Пол, национальность и профессиональная специализация художника – это лишь анкетные данные и особенности его языка. Поэтому выражение «мужская живопись» по отношению к моим работам это, скорее, дань традиции и инертность мышления.
Сейчас уже никому не придет в голову всерьез разделять уровни интеллектуальных и творческих возможностей людей разных рас. Разве что расисту. Расизм – это психопатический диагноз.
В настоящее время все глобальные каноны – социальные, религиозные – претерпевают период критического отношения и проверки на жизненную необходимость. Поэтому, говоря об особенностях и отличиях между «мужским» и «женским» искусством, можно говорить разве что об особенностях языка. Люди идут своими путями к одной и той же цели, ведь в своей вершине культура общечеловечна.

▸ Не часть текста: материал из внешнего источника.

(* ===== verification/CecOpcodes.v ===== *)
(** * HDMI CEC: message interpretation (cec_opcodes.c, cec_rc.c, cec_proc.c)

    The remote control codes handed to the input layer, the event counters, the
    interpretation of a received or sent message with the answers it causes,
    and the messages the box sends by itself. *)
From S2P Require Import Prelude CecState CecSend CecDev.

(** A C switch: the first case with that label, else the default. *)
Fixpoint switch {A} (x : Z) (cases : list (Z * A)) (dflt : A) : A :=
  match cases with
  | [] => dflt
  | (k, a) :: cases => if x =? k then a else switch x cases dflt
  end.

(** ** cec_rc.c *)

(** Key codes of linux/input.h. *)
Definition KEY_OK := 0x160.
Definition KEY_UP := 103.
Definition KEY_DOWN := 108.
Definition KEY_LEFT := 105.
Definition KEY_RIGHT := 106.
Definition KEY_HOME := 102.
Definition KEY_MENU := 139.
Definition KEY_INFO := 0x166.
Definition KEY_0 := 11.
Definition KEY_1 := 2.
Definition KEY_2 := 3.
Definition KEY_3 := 4.
Definition KEY_4 := 5.
Definition KEY_5 := 6.
Definition KEY_6 := 7.
Definition KEY_7 := 8.
Definition KEY_8 := 9.
Definition KEY_9 := 10.
Definition KEY_BLUE := 0x191.
Definition KEY_RED := 0x18E.
Definition KEY_GREEN := 0x18F.
Definition KEY_YELLOW := 0x190.
Definition KEY_PLAY := 207.
Definition KEY_STOP := 128.
Definition KEY_PAUSE := 119.
Definition KEY_RECORD := 167.
Definition KEY_REWIND := 168.
Definition KEY_FASTFORWARD := 208.
Definition KEY_FAVORITES := 0x16C.
Definition KEY_PAGEUP := 104.
Definition KEY_PAGEDOWN := 109.

Definition rc_keys : list (Z * Z) :=
  [(USER_CONTROL_CODE_SELECT, KEY_OK);
   (USER_CONTROL_CODE_UP, KEY_UP);
   (USER_CONTROL_CODE_DOWN, KEY_DOWN);
   (USER_CONTROL_CODE_LEFT, KEY_LEFT);
   (USER_CONTROL_CODE_RIGHT, KEY_RIGHT);
   (USER_CONTROL_CODE_EXIT, KEY_HOME);
   (USER_CONTROL_CODE_PREV_CHANNEL, KEY_MENU);
   (USER_CONTROL_CODE_EPG, KEY_INFO);
   (USER_CONTROL_CODE_NUMBERS_0, KEY_0);
   (USER_CONTROL_CODE_NUMBERS_1, KEY_1);
   (USER_CONTROL_CODE_NUMBERS_2, KEY_2);
   (USER_CONTROL_CODE_NUMBERS_3, KEY_3);
   (USER_CONTROL_CODE_NUMBERS_4, KEY_4);
   (USER_CONTROL_CODE_NUMBERS_5, KEY_5);
   (USER_CONTROL_CODE_NUMBERS_6, KEY_6);
   (USER_CONTROL_CODE_NUMBERS_7, KEY_7);
   (USER_CONTROL_CODE_NUMBERS_8, KEY_8);
   (USER_CONTROL_CODE_NUMBERS_9, KEY_9);
   (USER_CONTROL_CODE_F1_BLUE, KEY_BLUE);
   (USER_CONTROL_CODE_F2_RED, KEY_RED);
   (USER_CONTROL_CODE_F3_GREEN, KEY_GREEN);
   (USER_CONTROL_CODE_F4_YELLOW, KEY_YELLOW);
   (USER_CONTROL_CODE_PLAY, KEY_PLAY);
   (USER_CONTROL_CODE_STOP, KEY_STOP);
   (USER_CONTROL_CODE_PAUSE, KEY_PAUSE);
   (USER_CONTROL_CODE_RECORD, KEY_RECORD);
   (USER_CONTROL_CODE_REWIND, KEY_REWIND);
   (USER_CONTROL_CODE_FASTFORWARD, KEY_FASTFORWARD);
   (USER_CONTROL_CODE_ROOT_MENU, KEY_MENU);
   (USER_CONTROL_CODE_CONTENTS_MENU, KEY_FAVORITES);
   (USER_CONTROL_CODE_SETUP_MENU, KEY_MENU);
   (USER_CONTROL_CODE_NEXT, KEY_FASTFORWARD);
   (USER_CONTROL_CODE_LAST, KEY_REWIND);
   (USER_CONTROL_CODE_PAGEUP, KEY_PAGEUP);
   (USER_CONTROL_CODE_PAGEDOWN, KEY_PAGEDOWN);
   (USER_CONTROL_CODE_INFO, KEY_INFO)].

Section rc.
Context {D : Type}.

(** input_event(button_dev, 1, code, value) *)
Definition input_event (code value : Z) : M (cec D) unit :=
  modify (fun s => s <| key_events := key_events s ++ [(code, value)] |>).

Definition input_inject (key type : Z) : M (cec D) Z :=
  let code := switch key rc_keys 0 in
  '(code, value) ←
    (if type =? 1 then modify (fun s => s <| last_keycode := code |>);; mret (code, 1)
     else if type =? 0 then code ← gets last_keycode; mret (code, 0)
     else mret (code, 0));
  when (negb (code =? 0)) (input_event code value);;
  mret 0.
End rc.

(** ** cec_proc.c: event counters *)

(** INC: saturates at 0xf. *)
Definition INC (counter : Z) : Z := if counter =? 0xf then counter else u8 (counter + 1).

Section events.
Context {D : Type}.
Definition setUpdatedDiscovery : M (cec D) unit :=
  modify (fun s => s <| eventDiscovery := INC (eventDiscovery s) |>).
Definition setUpdatedActiveSource : M (cec D) unit :=
  modify (fun s => s <| eventActiveSource := INC (eventActiveSource s) |>).
Definition setUpdatedStandby : M (cec D) unit :=
  modify (fun s => s <| eventStandby := INC (eventStandby s) |>).
End events.

(** ** The text of a message

    [name] is the contents of the local array of [NAME_SIZE] characters that
    holds the message's description for the debug output. *)

Definition NAME_SIZE := 100.

Definition chars (s : string) : list Z :=
  map (fun c => Z.of_N (Ascii.N_of_ascii c)) (String.list_ascii_of_string s).

Definition strcpy (s : list Z) : res (list Z) :=
  if Z.of_nat (length s) <? NAME_SIZE then Ok s else Fault OutOfBounds.
Definition strcat (name s : list Z) : res (list Z) :=
  if Z.of_nat (length name + length s) <? NAME_SIZE then Ok (name ++ s) else Fault OutOfBounds.

(** The string that starts at [l]: up to the first NUL, which must be there. *)
Fixpoint cstring (l : list Z) : res (list Z) :=
  match l with
  | [] => Fault OutOfBounds
  | c :: l => if c =? 0 then Ok [] else t ← cstring l; Ok (c :: t)
  end.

– В каких отношениях у вас находятся природа и человек? Возможно такое соотношение: человек сквозь природу и природа сквозь человека. На ваших фотографиях стекла очков не отличаются от камней, волосы девушек от цветов, а картины обладают мягким осязаемым пространством, обволакивающим балконы, юнг, лампадки и делающим их живыми.

– Мне приятно, когда мои работы вызывают такие чувства. Действительно, фотографии для выставки в «Арке» отбирались в соответствии с идеей о взаимопроникновении человека и природы. Ведь если человек возвел вокруг себя стены и окружил себя удобствами, это не значит, что он больше от нее не зависит и природа теперь ему нужна только в виде пляжа или огорода. Мечтаем-то мы о том же, что и раньше, и в представлениях о счастье чаще всего видим себя на фоне природы. Это происходит неосознанно. Мы не просто связаны и зависим друг от друга – мы сделаны из одного вещества. Мы сами природа и есть.

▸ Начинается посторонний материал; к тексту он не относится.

Lemma cec_receive_delivers_witness :
  let _ := demo_build in
  let s := demo_active <| activemode := 0 |> in
  (exists s', interrupts (arriving true [0x04; STANDBY]) s = Ok (tt, s') /\
    ring_contents s' = [0x04; 1; STANDBY]) /\
  (exists s', interrupts (arriving true [0x04; GIVE_PHYSICAL_ADDRESS]) s = Ok (tt, s') /\
    ring_contents s' = [0x04; 1; GIVE_PHYSICAL_ADDRESS] /\ length (log (hw s')) = 4%nat).
Proof.
  intros b s.
  assert (Hr : ring_ok s) by (repeat split; vm_compute; congruence).
  assert (Hroom : ring_room s 3) by (left; vm_compute; congruence).
  split.
  - destruct (cec_receive_delivers s [0x04; STANDBY] STANDBY eq_refl eq_refl Hr ltac:(simpl; lia) eq_refl
      ltac:(by repeat constructor) Hroom) as (s'&E&C&_).
    exists s'. split; [exact E|]. rewrite C. reflexivity.
  - destruct (cec_receive_delivers s [0x04; GIVE_PHYSICAL_ADDRESS] GIVE_PHYSICAL_ADDRESS eq_refl eq_refl Hr
      ltac:(simpl; lia) eq_refl ltac:(by repeat constructor) Hroom) as (s'&E&C&L).
    exists s'. split; [exact E|]. rewrite C, L. split; reflexivity.
Defined.

(** C19. Transmission: queueing a message of 1 to 16 bytes, the worker task's
    start and the interrupts of its transmission put on the bus the header
    (the box's own address and the destination) and then exactly the remaining
    bytes in order, with the end-of-message mark on the last one (on the header
    itself for a ping); the transmitter is free afterwards. *)
Theorem cec_transmission `{CecBuild} (s : cec tap) len buf :
  isSending s = 0 -> sendCommand s = 0 -> notEndTask s = 1 -> length (sendBuf s) = 16%nat ->
  is_u8 (logicalDeviceType s) -> Forall is_u8 buf -> Z.of_nat (length buf) = len -> 1 <= len <= 16 ->
  let h := header_to s (default 0 (head buf)) in
  exists s1,
    (sendMessage skip len buf;; cec_task skip;;
     interrupts (replicate (pred (length buf)) byte_done ++ [message_done])) s
    = parseRawMessage skip len sendBuf s1 /\
    isSending s1 = 0 /\ sendBuf s1 = (h :: tail buf) ++ drop (length buf) (sendBuf s) /\
    log (hw s1) = log (hw s) ++ [(CECBaseAddress + CEC_ADDRESS, logicalDeviceType s); txd h;
      ctl (if len =? 1 then 3 else 1)] ++ wire (tail buf) ++ [ctl 0].
Proof. apply transmission. Qed.

Lemma cec_transmission_witness :
  let _ := demo_build in
  exists s1, (sendMessage skip 3 [0x00; 0x82; 0x21];; cec_task skip;;
     interrupts [byte_done; byte_done; message_done]) demo_active = parseRawMessage skip 3 sendBuf s1 /\
    txs (log (hw s1)) = [0x40; 0x82; 0x21].
Proof.
  intros b. destruct (cec_transmission demo_active 3 [0x00; 0x82; 0x21]) as (s1&E&_&_&L);
    [reflexivity|reflexivity|reflexivity|reflexivity|done|by repeat constructor|reflexivity|lia|].
  exists s1. split; [exact E|]. rewrite L. reflexivity.
Defined.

– Почему вы рисуете много моря?

– Это связано с конкретной темой. В живописных работах у меня моря мало. Просто Владивосток я воспринимаю как часть моря. Цель его создания, идея и нынешние задачи неразрывно связаны с морем, и это не может не влиять на мой образ.

– Искусство теперь приобретает форму некоего синтеза, сплава сразу нескольких видов искусств. У вас фотография живописна, а живопись легко положить на слова. Вам тесно в рамках одного вида искусства?

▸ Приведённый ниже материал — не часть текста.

(** Nothing but the entry is lost. *)
Lemma swap_remove_perm k l e : l !! k = Some e -> (e :: swap_remove k l) ≡ₚ l.
Proof.
  intros Hk. pose proof (lookup_lt_Some _ _ _ Hk) as Hlt. unfold swap_remove.
  destruct (lookup_lt_is_Some_2 l (pred (length l))) as [z Hz]; [lia|]. rewrite Hz.
  assert (Hl : l = take (pred (length l)) l ++ [z]).
  { rewrite <- (take_drop (pred (length l)) l) at 1. by rewrite (drop_S _ _ _ Hz), drop_ge by lia. }
  set (A := take (pred (length l)) l) in *.
  destruct (decide (k = pred (length l))) as [->|Hne].
  - rewrite take_insert_ge by lia. fold A. assert (e = z) as -> by congruence.
    clearbody A; rewrite Hl. apply Permutation_cons_append.
  - rewrite take_insert_lt by lia. fold A.
    assert (Hk' : A !! k = Some e) by (unfold A; rewrite lookup_take_lt by lia; done).
    rewrite insert_take_drop by (unfold A; rewrite length_take; lia).
    clearbody A. rewrite Hl. rewrite <- (take_drop_middle _ _ _ Hk') at 3.
    rewrite <- Permutation_cons_append, <- !Permutation_middle. apply perm_swap.
Qed.

(** What clearing entry [k], of slot [i], leaves: [j] is the slot of the last
    entry, [v] its PID. *)
Definition without_pid s l (k i j : nat) (xi xj : tSlot) (v : Z) : pti ram :=
  (put_half (put_half s (sym_pidtable + 2 * Z.of_nat k) v) sym_num_pids (Z.of_nat (length l) - 1))
    <| vSlots := <[i := xi <| tcIndex := -1 |>]>
                   (<[j := xj <| tcIndex := Z.of_nat k |>]> (vSlots s)) |>
    <| err_count := 0 |>.

Lemma without_pid_half s l k i j xi xj v a :
  Z.even a = true ->
  half (without_pid s l k i j xi xj v) a =
  if sym_num_pids =? a then u16 (Z.of_nat (length l) - 1)
  else if sym_pidtable + 2 * Z.of_nat k =? a then u16 v else half s a.
Proof.
  intros Ha.
  transitivity (half (put_half (put_half s (sym_pidtable + 2 * Z.of_nat k) v) sym_num_pids
    (Z.of_nat (length l) - 1)) a); [done|].
  rewrite !half_put by (done || apply even_pid). done.
Qed.

Lemma lookup_fst_inj l k k' i p p' :
  NoDup l.*1 -> l !! k = Some (i, p) -> l !! k' = Some (i, p') -> k = k'.
Proof.
  intros Hd H1 H2. eapply NoDup_lookup; [exact Hd| |]; rewrite list_lookup_fmap.
  - by rewrite H1.
  - by rewrite H2.
Qed.

Lemma without_pid_table s l k i j p v xi xj :
  pid_table s l -> l !! k = Some (i, p) -> l !! pred (length l) = Some (j, v) ->
  vSlots s !! i = Some xi -> vSlots s !! j = Some xj ->
  pid_table (without_pid s l k i j xi xj v) (swap_remove k l).
Proof.
  intros T Hk Hz Hxi Hxj. set (s' := without_pid s l k i j xi xj v).
  pose proof (lookup_lt_Some _ _ _ Hk) as Hkl. pose proof (pt_length _ _ T) as Hlen.
  pose proof (swap_remove_lookup k l (i, p) (j, v) Hk Hz) as Hsr.
  destruct (pt_entries _ _ T _ _ _ Hk) as (xi'&Hxi'&Hi1&Hi2&Hi3&Hi4&Hi5).
  destruct (pt_entries _ _ T _ _ _ Hz) as (xj'&Hxj'&Hj1&Hj2&Hj3&Hj4&Hj5). simplify_eq.
  assert (Hv : vSlots s' = <[i := xi <| tcIndex := -1 |>]>
    (<[j := xj <| tcIndex := Z.of_nat k |>]> (vSlots s))) by done.
  assert (Hij : i = j <-> k = pred (length l)).
  { split; [intros ->; by eapply lookup_fst_inj; [apply (pt_nodup _ _ T)|..]|].
    intros ->. congruence. }
  assert (Hvb : 0 <= pid xj < 2 ^ 16) by (rewrite <- Hj4; apply half_bound).
  constructor.
  - rewrite Hv, !length_insert. apply (pt_slots _ _ T).
  - intros n y. rewrite Hv. intros [(->&<-&_)|[_ [(->&<-&_)|[_ Hy]]%list_lookup_insert_Some]]%list_lookup_insert_Some.
    + apply (pt_handles _ _ T _ _ Hxi).
    + apply (pt_handles _ _ T _ _ Hxj).
    + apply (pt_handles _ _ T _ _ Hy).
  - unfold s'. rewrite without_pid_half by done. rewrite Z.eqb_refl.
    unfold u16. rewrite Z.mod_small by lia.
    pose proof (Permutation_length (swap_remove_perm k l _ Hk)) as Hp. simpl in Hp. lia.
  - eapply (NoDup_cons_1_2 i). change (NoDup ((i, pid xi) :: swap_remove k l).*1).
    rewrite swap_remove_perm by done. apply (pt_nodup _ _ T).
  - eapply (NoDup_cons_1_2 (pid xi)). change (NoDup ((i, pid xi) :: swap_remove k l).*2).
    rewrite swap_remove_perm by done. apply (pt_pids _ _ T).
  - intros k' n q. rewrite Hsr. intros [Hk' [[-> [= -> ->]]|[Hne Hq]]].
    + exists (xj <| tcIndex := Z.of_nat k |>). rewrite Hv.
      rewrite list_lookup_insert_ne by (intros Heq; apply Hij in Heq; lia).
      rewrite list_lookup_insert_eq by (by eapply lookup_lt_Some).
      split; [done|]. split; [done|]. split; [done|]. split; [done|]. split; [|done].
      unfold s'. rewrite without_pid_half by apply even_pid.
      rewrite (proj2 (Z.eqb_neq _ _)) by (unfold sym_num_pids, sym_pidtable; lia).
      rewrite Z.eqb_refl. unfold u16. rewrite Z.mod_small; lia.
    + destruct (pt_entries _ _ T _ _ _ Hq) as (y&Hy&Y1&Y2&Y3&Y4&Y5). exists y. rewrite Hv.
      rewrite !list_lookup_insert_ne.
      2: { intros ->. apply (lookup_fst_inj l _ _ _ _ _ (pt_nodup _ _ T) Hz) in Hq. lia. }
      2: { intros ->. apply (lookup_fst_inj l _ _ _ _ _ (pt_nodup _ _ T) Hk) in Hq. lia. }
      split; [done|]. split; [done|]. split; [done|]. split; [done|]. split; [|done].
      unfold s'. rewrite without_pid_half by apply even_pid.
      rewrite !(proj2 (Z.eqb_neq _ _)) by (unfold sym_num_pids, sym_pidtable; lia). done.
  - intros n y. rewrite Hv. intros [(->&<-&_)|[Hn [(->&<-&_)|[Hn2 Hy]]%list_lookup_insert_Some]]%list_lookup_insert_Some.
    + by left.
    + right. exists k, (pid xj). split; [done|]. apply Hsr. split; [|by left].
      assert (k <> pred (length l)) by (intros ?%Hij; done). lia.
    + destruct (pt_index _ _ T _ _ Hy) as [?|(k'&q&?&Hk')]; [by left|]. right. exists k', q.
      split; [done|]. apply Hsr. pose proof (lookup_lt_Some _ _ _ Hk').
      assert (k' <> k) by (intros ->; congruence).
      assert (k' <> pred (length l)) by (intros ->; congruence). split; [lia|]. by right.
Qed.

– Возможно. Выбор вида искусства – это выбор языка. Одна и та же идея, сказанная на языках живописи, фотографии и собственно слова, на эмоциональном, чувственном уровне воспринимается по–разному. Но по большому счету это не принципиально, и язык не самоцель, а средство выражения.
И еще я думаю: чтобы достичь высот в искусстве, максимально полно и сильно выразить свою идею, необходимо сконцентрировать свои усилия в чем–то одном. Нельзя распыляться. Занимаясь вплотную разными видами искусств, можно лишь выдержать общий средний уровень, равномерно распределяя достигнутое между языками, превращая это в самоцель.
Я это понимаю и, посвятив какое–то время графике и фотографии, снова возвращаюсь к живописи. Но так как свои идеи и чувства я мыслю в разных средствах выражения, то вполне возможен еще их поиск. К примеру, кино.

– Кино о чем ?

– О том же самом. Об идее прихода к гармонии.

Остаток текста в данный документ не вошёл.